» PROBLEM STATEMENT:
The line with "0 c = Some (Sleep ForTask)" marks where to begin. Please copy it and each line after it to the end of the records below, exactly.

*** DATA FOR THIS EXERCISE ***

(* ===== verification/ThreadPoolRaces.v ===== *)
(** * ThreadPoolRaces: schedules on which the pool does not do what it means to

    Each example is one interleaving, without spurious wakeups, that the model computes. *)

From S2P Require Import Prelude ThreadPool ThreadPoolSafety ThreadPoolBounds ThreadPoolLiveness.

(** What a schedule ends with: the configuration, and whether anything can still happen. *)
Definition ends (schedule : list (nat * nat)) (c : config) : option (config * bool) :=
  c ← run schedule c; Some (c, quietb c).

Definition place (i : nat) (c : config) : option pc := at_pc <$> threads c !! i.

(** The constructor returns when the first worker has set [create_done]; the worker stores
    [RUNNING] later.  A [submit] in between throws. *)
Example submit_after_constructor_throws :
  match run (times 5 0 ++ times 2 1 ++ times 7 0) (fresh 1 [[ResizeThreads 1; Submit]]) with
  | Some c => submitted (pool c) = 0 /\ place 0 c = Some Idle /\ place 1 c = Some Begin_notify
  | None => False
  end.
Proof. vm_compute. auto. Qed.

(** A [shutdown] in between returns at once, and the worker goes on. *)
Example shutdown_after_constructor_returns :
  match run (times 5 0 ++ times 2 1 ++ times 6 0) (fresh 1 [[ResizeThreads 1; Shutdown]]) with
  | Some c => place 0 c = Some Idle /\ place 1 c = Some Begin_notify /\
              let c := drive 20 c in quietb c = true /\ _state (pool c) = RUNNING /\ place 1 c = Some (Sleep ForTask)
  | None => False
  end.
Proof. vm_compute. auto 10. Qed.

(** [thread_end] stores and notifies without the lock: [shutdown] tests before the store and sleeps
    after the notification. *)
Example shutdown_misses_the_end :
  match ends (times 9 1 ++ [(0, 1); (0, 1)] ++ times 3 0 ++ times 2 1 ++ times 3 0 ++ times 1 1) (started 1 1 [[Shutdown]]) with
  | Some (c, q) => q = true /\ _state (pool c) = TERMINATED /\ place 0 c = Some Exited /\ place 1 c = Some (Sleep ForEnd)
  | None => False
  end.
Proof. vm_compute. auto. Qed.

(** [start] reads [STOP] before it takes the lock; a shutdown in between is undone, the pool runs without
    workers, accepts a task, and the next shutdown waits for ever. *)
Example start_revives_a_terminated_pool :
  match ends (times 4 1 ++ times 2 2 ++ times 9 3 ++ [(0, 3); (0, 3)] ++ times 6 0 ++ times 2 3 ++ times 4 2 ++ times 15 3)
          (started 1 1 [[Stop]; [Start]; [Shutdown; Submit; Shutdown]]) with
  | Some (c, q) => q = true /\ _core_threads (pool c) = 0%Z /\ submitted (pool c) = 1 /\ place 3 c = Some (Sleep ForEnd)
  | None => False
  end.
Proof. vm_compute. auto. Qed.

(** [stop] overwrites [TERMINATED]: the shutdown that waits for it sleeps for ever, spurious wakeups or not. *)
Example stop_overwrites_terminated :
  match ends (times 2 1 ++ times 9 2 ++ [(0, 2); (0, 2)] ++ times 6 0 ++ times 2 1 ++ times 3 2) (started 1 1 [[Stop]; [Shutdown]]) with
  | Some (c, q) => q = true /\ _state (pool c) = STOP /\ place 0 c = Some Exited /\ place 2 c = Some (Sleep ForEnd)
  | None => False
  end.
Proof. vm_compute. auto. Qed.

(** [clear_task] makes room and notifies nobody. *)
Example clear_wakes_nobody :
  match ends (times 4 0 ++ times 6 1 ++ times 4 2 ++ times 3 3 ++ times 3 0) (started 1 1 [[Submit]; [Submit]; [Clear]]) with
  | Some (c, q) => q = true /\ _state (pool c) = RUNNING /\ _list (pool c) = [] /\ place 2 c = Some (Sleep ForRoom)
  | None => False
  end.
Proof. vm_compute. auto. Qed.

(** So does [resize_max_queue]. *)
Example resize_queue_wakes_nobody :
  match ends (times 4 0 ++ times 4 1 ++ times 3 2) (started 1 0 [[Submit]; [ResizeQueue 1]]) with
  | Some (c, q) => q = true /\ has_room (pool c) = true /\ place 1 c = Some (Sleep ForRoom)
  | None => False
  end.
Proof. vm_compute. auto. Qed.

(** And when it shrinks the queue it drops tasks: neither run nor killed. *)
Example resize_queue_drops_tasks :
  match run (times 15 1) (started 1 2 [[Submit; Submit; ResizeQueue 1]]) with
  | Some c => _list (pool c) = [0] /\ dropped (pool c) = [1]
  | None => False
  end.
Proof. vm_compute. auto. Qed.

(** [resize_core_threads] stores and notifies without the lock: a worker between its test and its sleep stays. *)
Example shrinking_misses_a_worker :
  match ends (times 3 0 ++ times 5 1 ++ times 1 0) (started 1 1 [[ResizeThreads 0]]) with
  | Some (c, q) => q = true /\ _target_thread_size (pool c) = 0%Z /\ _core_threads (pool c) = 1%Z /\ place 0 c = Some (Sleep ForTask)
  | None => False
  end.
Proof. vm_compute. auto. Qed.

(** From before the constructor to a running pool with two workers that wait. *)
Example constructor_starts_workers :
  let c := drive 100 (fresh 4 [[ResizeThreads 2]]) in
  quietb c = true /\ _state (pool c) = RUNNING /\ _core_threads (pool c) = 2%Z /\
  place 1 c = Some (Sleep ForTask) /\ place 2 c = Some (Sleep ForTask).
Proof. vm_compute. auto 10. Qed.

*** End of DATA FOR THIS EXERCISE ***

» YOUR SOLUTION:
  | Some (c, q) => q = true /\ _target_thread_size (pool c) = 0%Z /\ _core_threads (pool c) = 1%Z /\ place 0 c = Some (Sleep ForTask)
  | None => False
  end.
Proof. vm_compute. auto. Qed.

(** From before the constructor to a running pool with two workers that wait. *)
Example constructor_starts_workers :
  let c := drive 100 (fresh 4 [[ResizeThreads 2]]) in
  quietb c = true /\ _state (pool c) = RUNNING /\ _core_threads (pool c) = 2%Z /\
  place 1 c = Some (Sleep ForTask) /\ place 2 c = Some (Sleep ForTask).
Proof. vm_compute. auto 10. Qed.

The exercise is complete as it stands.